## TASK OBJECTIVE
Using the listing, work out the number of lines where "Lemma" shows up, and answer with that number alone.

## RECORDS TO USE
=== Section Start ===

Lemma do_ensure_passes E fuel ctx ips (c : digitalOcean) w :
  1 ≤ fuel → length (do_zone w zone) ≤ 200 * fuel →
  wp E (EnsureDNSARecordSet fuel ctx zone name ips ttl)
    (λ r c' w', c' = c ∧ do_untouched w w' ∧
       (r = inl tt → exactly (list_to_set ips) ttl (do_rs w'))) c w.
Proof.
  intros Hf Hlen. unfold EnsureDNSARecordSet, do_call. wp_steps. apply (wp_measured do_zone).
  { apply dz_now. } { apply dz_inc. } { apply dz_observe. }
  { intros r c' w1 w2 Hz (? & ? & Hx). split_and!; [done|by eapply do_untouched_quiet|].
    unfold do_rs in *. by rewrite Hz. }
  intros w1 H1. assert (do_untouched w w1) as Hu1 by (by eapply do_untouched_quiet; [|split]).
  apply wp_or_return. eapply wp_mono; [|apply (scanPages_ok E fuel (list_to_set ips) w 1
    (do_zone w1 zone)); [done|done|by rewrite H1|]].
  - intros [[ipSet toDelete]|e] c' w2; [|intros [-> ?]; done].
    intros (-> & Hu2 & HS). cbn [fst snd] in HS. wp_steps. apply wp_call. intros order w3 Ho. wp_steps.
    pose proof (dz_range (elements ipSet) w2) as H3. rewrite Ho in H3. cbn in H3.
    pose proof (range_order_perm (elements ipSet) w2) as Hperm. rewrite Ho in Hperm. cbn in Hperm.
    eapply wp_mono; [|eapply (place_pass E (list_to_set ips) ttl do_rs (do_untouched w)
      (λ id ip, checked "updating record: " (call (domains_EditRecord zone id (request name ttl ip))))
      (λ ip, checked "creating record: " (call (domains_CreateRecord zone (request name ttl ip)))));
      [|intros; by apply do_create_ok|exact (do_untouched_quiet _ _ _ H3 Hu2)| |exact Hperm]].
    + intros [del|e] c' w4; [|intros [-> ?]; done]. intros (-> & Hu4 & HS4). wp_steps.
      eapply wp_mono; [|eapply (remove_pass E (list_to_set ips) ttl do_rs (do_untouched w)
        (λ id, _ ←? checked "deleting record: " (call (domains_DeleteRecord zone id)); mret (inl tt)));
        [intros; by apply do_delete_ok|done|done]].
      intros [[]|e] c' w5; [|intros [-> ?]; done]. by intros (-> & ? & ?).
    + intros id ip c' w' Hu' Hid. eapply wp_mono; [|by apply do_edit_ok].
      intros [a|e] c'' w'' (-> & Hu'' & Hv); [|done]. split; [done|]. split; [done|]. apply Hv.
    + unfold do_rs in *. by rewrite H3.
  - split; [done|]. exists []. split_and!; [done..|]. cbn [fst snd].
    unfold do_rs. rewrite <- do_view_dom by apply dz_nodup. apply scan_start.
Qed.
End passes.
(* ===== verification/DOSim.v ===== *)
(** * A simulated DigitalOcean

    One zone "z", floating IPs with the droplet that holds them, droplets with
    their networks, and assignments that run until [ds_done]. *)
From S2P Require Import Prelude Go Retry GoText K8s Types Provider ProviderMetrics.
From S2P Require Import DNSPlan DigitalOcean DigitalOceanDNS.

Record DOSim : Type := DOSim_ {
  ds_records : list DomainRecord;
  ds_fail : option error;                       (* what writes to the zone answer *)
  ds_holder : gmap string (option Z);           (* floating IPs *)
  ds_droplets : gmap Z (list NetworkV4);
  ds_done : bool;                               (* assignments are completed *)
  ds_assigns : list (string * Z);               (* the assignments asked for *)
}.
Definition eta_DOSim (s : DOSim) : DOSim :=
  DOSim_ (ds_records s) (ds_fail s) (ds_holder s) (ds_droplets s) (ds_done s) (ds_assigns s).
#[export] Instance set_ds_records : Setter ds_records := ltac:(derive_setter eta_DOSim ds_records).
#[export] Instance set_ds_holder : Setter ds_holder := ltac:(derive_setter eta_DOSim ds_holder).
#[export] Instance set_ds_done : Setter ds_done := ltac:(derive_setter eta_DOSim ds_done).
#[export] Instance set_ds_assigns : Setter ds_assigns := ltac:(derive_setter eta_DOSim ds_assigns).

(** Identifiers are unique. *)
Definition distinct (l : list DomainRecord) : list DomainRecord :=
  if decide (NoDup (do_ids l)) then l else [].
Definition ds_zone (w : DOSim) : list DomainRecord := distinct (ds_records w).

(** Who holds a floating IP: a droplet, nobody, or there is no such address. *)
Definition ds_held (w : DOSim) (ip : string) : option (option Z) :=
  (λ h, d ← h; if decide (- 2 ^ 63 ≤ d < 2 ^ 63)%Z then Some d else None) <$> ds_holder w !! ip.

Definition ok : option Response := Some (Response_ 200 None).
Definition ds_write (z : string) (possible : bool) (f : list DomainRecord → list DomainRecord)
    (w : DOSim) : reply unit * DOSim :=
  match ds_fail w with
  | Some e => ((inr e, ok), w)
  | None => if bool_decide (z = "z") && possible
            then ((inl tt, ok), w <| ds_records := f (ds_zone w) |>)
            else ((inr (ErrorString "not found"), Some (Response_ 404 None)), w)
  end.
Definition new_id (l : list DomainRecord) : Z := fold_right Z.max 0%Z (do_ids l) + 1.

#[export] Instance dosim_ghost : DOGhost DOSim :=
  {| do_zone w z := if bool_decide (z = "z") then ds_zone w else [] |}.
#[export] Instance dosim_range : MapRange DOSim := {| range_order ks w := (ks, w) |}.
#[export] Instance dosim_clock : Clock DOSim := {| time_Now w := (Minute, w) |}.
#[export] Instance dosim_prometheus : Prometheus DOSim := {|
  MustCurryWith r _ := r; With_Inc _ _ w := (tt, w); With_Observe _ _ _ w := (tt, w) |}.
#[export] Instance dosim_fmt : GoFmt := {| fmt_q s := s |}.
#[export] Instance dosim_godo : Godo DOSim := {|
  ips_Get ip w :=
    match ds_held w ip with
    | Some h => ((inl (Some {| flip_IP := ip; flip_Droplet := h |}), ok), w)
    | None => ((inr (ErrorString "not found"), Some (Response_ 404 None)), w)
    end;
  ips_Create region w := ((inr (ErrorString "quota"), Some (Response_ 422 None)), w);
  ipActions_Assign ip d w :=
    let w := w <| ds_assigns ::= λ l, l ++ [(ip, d)] |> in
    match ds_held w ip with
    | Some None =>
        if decide (- 2 ^ 63 ≤ d < 2 ^ 63)%Z then
          ((inl (Some {| action_ID := 7; action_Status := ActionInProgress; action_CompletedAt := None |}), ok),
           w <| ds_holder ::= <[ip := Some d]> |>)
        else ((inr (ErrorString "no such droplet"), Some (Response_ 404 None)), w)
    | Some (Some _) => ((inr (ErrorString "Droplet already has a pending event."), Some (Response_ 422 None)), w)
    | None => ((inr (ErrorString "not found"), Some (Response_ 404 None)), w)
    end;
  ipActions_Get ip id w :=
    ((inl (Some {| action_ID := id; action_CompletedAt := None;
                   action_Status := if ds_done w then "completed" else ActionInProgress |}), ok), w);
  droplets_Get d w :=
    match ds_droplets w !! d with
    | Some nets => ((inl (Some {| droplet_Networks := Some nets |}), ok), w)
    | None => ((inr (ErrorString "not found"), Some (Response_ 404 None)), w)
    end;
  domains_Records z p per w :=
    let l := do_zone w z in
    ((inl (take (Z.to_nat per) (drop (Z.to_nat (per * (p - 1))) l)),
      Some (Response_ 200 (Some (Z.of_nat (length l) <=? per * p)%Z))), w);
  domains_EditRecord z id req w :=
    ds_write z (bool_decide (id ∈ do_ids (ds_zone w))) (fmap (edited id req)) w;
  domains_CreateRecord z req w :=
    ds_write z true (λ l, of_request (new_id l) req :: l) w;
  domains_DeleteRecord z id w := ds_write z true (filter (λ r, rec_ID r ≠ id)) w;
|}.

Lemma distinct_nodup l : NoDup (do_ids (distinct l)).
Proof. unfold distinct. case_decide; [done|constructor]. Qed.
Lemma distinct_id l : NoDup (do_ids l) → distinct l = l.
Proof. intros H. unfold distinct. by rewrite decide_True. Qed.
Lemma new_id_fresh l : new_id l ∉ do_ids l.
Proof.
  assert (∀ x, x ∈ do_ids l → (x ≤ fold_right Z.max 0 (do_ids l))%Z) as H.
  { induction (do_ids l) as [|y ids IH]; intros x; [by intros ?%elem_of_nil|].
    cbn. intros [->|Hx]%elem_of_cons; [lia|]. specialize (IH x Hx). lia. }
  intros Hin. specialize (H _ Hin). unfold new_id in H. lia.
Qed.

Lemma ds_write_outcome z possible f w r res w' eff :
  ds_write z possible f w = ((r, res), w') →
  (possible = true → NoDup (do_ids (f (ds_zone w))) ∧ eff (ds_zone w) (f (ds_zone w))) →
  do_outcome z w r w' eff.
Proof.
  unfold ds_write, do_outcome. intros Hw Heff. destruct (ds_fail w); simplify_eq; [auto|].
  destruct (bool_decide (z = "z") && possible) eqn:Hz; simplify_eq; [|auto].
  apply andb_true_iff in Hz as [Hz Hp]. rewrite bool_decide_eq_true in Hz. subst z.
  destruct (Heff Hp) as [Hnd He]. cbn. split.
  - intros z' Hne. by rewrite bool_decide_false.
  - unfold ds_zone at 2. cbn. by rewrite distinct_id.
Qed.

#[export] Instance dosim_laws : DNSLaws DOSim.
Proof.
  split; try done; cbn.
  - intros z p per w l res w' [= <- <- <-] _ _. split; [done|]. intros b [= <-]. apply Z.leb_le.
  - intros w z. case_bool_decide; [apply distinct_nodup|constructor].
  - intros z id req w r res w' Hw. eapply ds_write_outcome; [exact Hw|].
    intros Hid%bool_decide_eq_true. split; [|done]. rewrite edited_ids. apply distinct_nodup.
  - intros z req w r res w' Hw. eapply ds_write_outcome; [exact Hw|]. intros _. split.
    + cbn. apply NoDup_cons. split; [apply new_id_fresh|apply distinct_nodup].
    + eexists. split; [apply new_id_fresh|done].
  - intros z id w r res w' Hw. eapply ds_write_outcome; [exact Hw|]. intros _. split; [|done].
    eapply sublist_NoDup; [apply (distinct_nodup (ds_records w))|].
    apply (fmap_sublist rec_ID), sublist_filter.
Qed.

(** A zone of 201 records - two pages -, the last of which is stale. *)
Definition record_ (id : Z) (name ip : string) (ttl : Z) : DomainRecord :=
  of_request id (EditRequest dnsRecordTypeA name ip ttl).
Definition dosim0 : DOSim := {|
  ds_records := record_ 1 "www" "10.0.0.1" 60 ::
    map (λ i, record_ (Z.of_nat i) "other" "9.9.9.9" 30) (seq 2 199) ++
    [record_ 999 "www" "9.9.9.9" 30];
  ds_fail := None;
  ds_holder := {["10.0.0.1" := Some 1%Z; "10.0.0.2" := None]};
  ds_droplets := {[1%Z := [{| v4_Type := "private"; v4_IPAddress := "172.16.0.1" |};
                           {| v4_Type := "public"; v4_IPAddress := "192.0.2.1" |};
                           {| v4_Type := "public"; v4_IPAddress := "10.0.0.1" |}];
                   2%Z := [{| v4_Type := "public"; v4_IPAddress := "10.0.0.9" |};
                           {| v4_Type := "public"; v4_IPAddress := "192.0.2.2" |}]]};
  ds_done := false;
  ds_assigns := [];
|}.
Definition do0 : digitalOcean := DigitalOcean_ ∅ "token" None.
Definition dosim0_run :=
  EnsureDNSARecordSet 2 Background "z" "www" ["10.0.0.1"; "10.0.0.2"] 30 do0 dosim0.
Definition dosim0_after : DOSim := match dosim0_run with Ret (_, _, w) => w | _ => dosim0 end.
Definition is_done {A C W} (o : outcome ((A + error) * C * W)) : bool :=
  match o with Ret (inl _, _, _) => true | _ => false end.
Lemma dosim0_succeeds : is_done dosim0_run = true.
Proof. vm_compute. reflexivity. Qed.
Lemma dosim0_length : length (do_zone dosim0 "z") = 201.
Proof. vm_compute. reflexivity. Qed.

Lemma digitalocean_ensures_record_set_witness :
  1 ≤ 2 ∧ length (do_zone dosim0 "z") ≤ 200 * 2 ∧
  exactly (list_to_set ["10.0.0.1"; "10.0.0.2"]) 30 (do_rs "z" "www" dosim0_after).
Proof.
  assert (length (do_zone dosim0 "z") ≤ 200 * 2) as Hlen by (rewrite dosim0_length; lia).
  split; [lia|]. split; [exact Hlen|].
  pose proof (digitalocean_ensures_record_set 2 Background "z" "www" ["10.0.0.1"; "10.0.0.2"] 30
    do0 dosim0 ltac:(lia) Hlen) as Hwp.
  unfold wp in Hwp. pose proof dosim0_succeeds as Hs. unfold dosim0_after.
  fold dosim0_run in Hwp. destruct dosim0_run as [[[[[]|e] c] w]| |]; [|done..].
  destruct Hwp as (_ & _ & Hex). by apply Hex.
Defined.
(* ===== verification/Registry.v ===== *)
(** * pkg/provider/provider.go: the registry of providers

    A provider is registered under its name; what it can do - serve floating IPs,
    DNS records - is found out by type assertion. *)
From S2P Require Import Prelude Go Retry GoText K8s Types Provider ProviderMetrics.

(** Which interfaces the dynamic type of an interface value implements. *)
Class ProviderKinds : Type := {
  is_IPProvider : Ref → bool;
  is_DNSProvider : Ref → bool;
}.

Record Registry : Type := Registry_ {
  reg_providers : gmap string Ref;
  reg_metrics : option metrics;
  reg_log : option Ref;
}.
Definition eta_Registry (r : Registry) : Registry :=
  Registry_ (reg_providers r) (reg_metrics r) (reg_log r).
#[export] Instance set_reg_providers : Setter reg_providers :=
  ltac:(derive_setter eta_Registry reg_providers).
#[export] Instance set_reg_log : Setter reg_log := ltac:(derive_setter eta_Registry reg_log).

Module Registry.
Section registry.
Context {W : Type} `{!BaseProvider W}.

Definition Get (r : Registry) (name : string) : option Ref := reg_providers r !! name.
Definition Register (name : string) (p : Ref) (r : Registry) : Registry :=
  r <| reg_providers ::= <[name := p]> |>.
Definition WithProvider (p : Ref) (r : Registry) : Registry :=
  r <| reg_providers ::= <[GetProviderName p := p]> |>.
Definition WithLogger (log : option Ref) (r : Registry) : Registry := r <| reg_log := log |>.
Definition NewRegistry (m : metrics) (opts : list (Registry → Registry)) : Registry :=
  foldl (λ r o, o r) (Registry_ ∅ (Some m) None) opts.

(** [RegisterDigitalOcean] and [RegisterCloudflare]: [created] is what the
    constructor of the provider answers. *)
Definition register (created : Ref + error) (r : Registry) : option error * Registry :=
  match created with
  | inr err => (Some err, r)
  | inl p => (None, WithProvider p r)
  end.

(** [Init]: a provider without credentials is left out. *)
Definition skippable (err : option error) : bool :=
  match err with None | Some errNoCredentials => true | Some _ => false end.
Definition wrapped (prefix : string) (err : option error) : option error := WrapError prefix <$> err.
Definition Init (digitalocean cloudflare : Ref + error) (r : Registry) : option error * Registry :=
  let '(err, r) := register digitalocean r in
  if negb (skippable err) then (wrapped "initializing digitalocean provider: " err, r)
  else
    let '(err, r) := register cloudflare r in
    if negb (skippable err) then (wrapped "initializing cloudflare provider: " err, r)
    else if (size (reg_providers r) =? 0)%nat
         then (Some (ErrorString "no providers initialized; set DIGITALOCEAN_ACCESS_TOKEN"), r)
         else (None, r).
End registry.
End Registry.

=== Section End ===

## RESULT FOR THIS TASK
8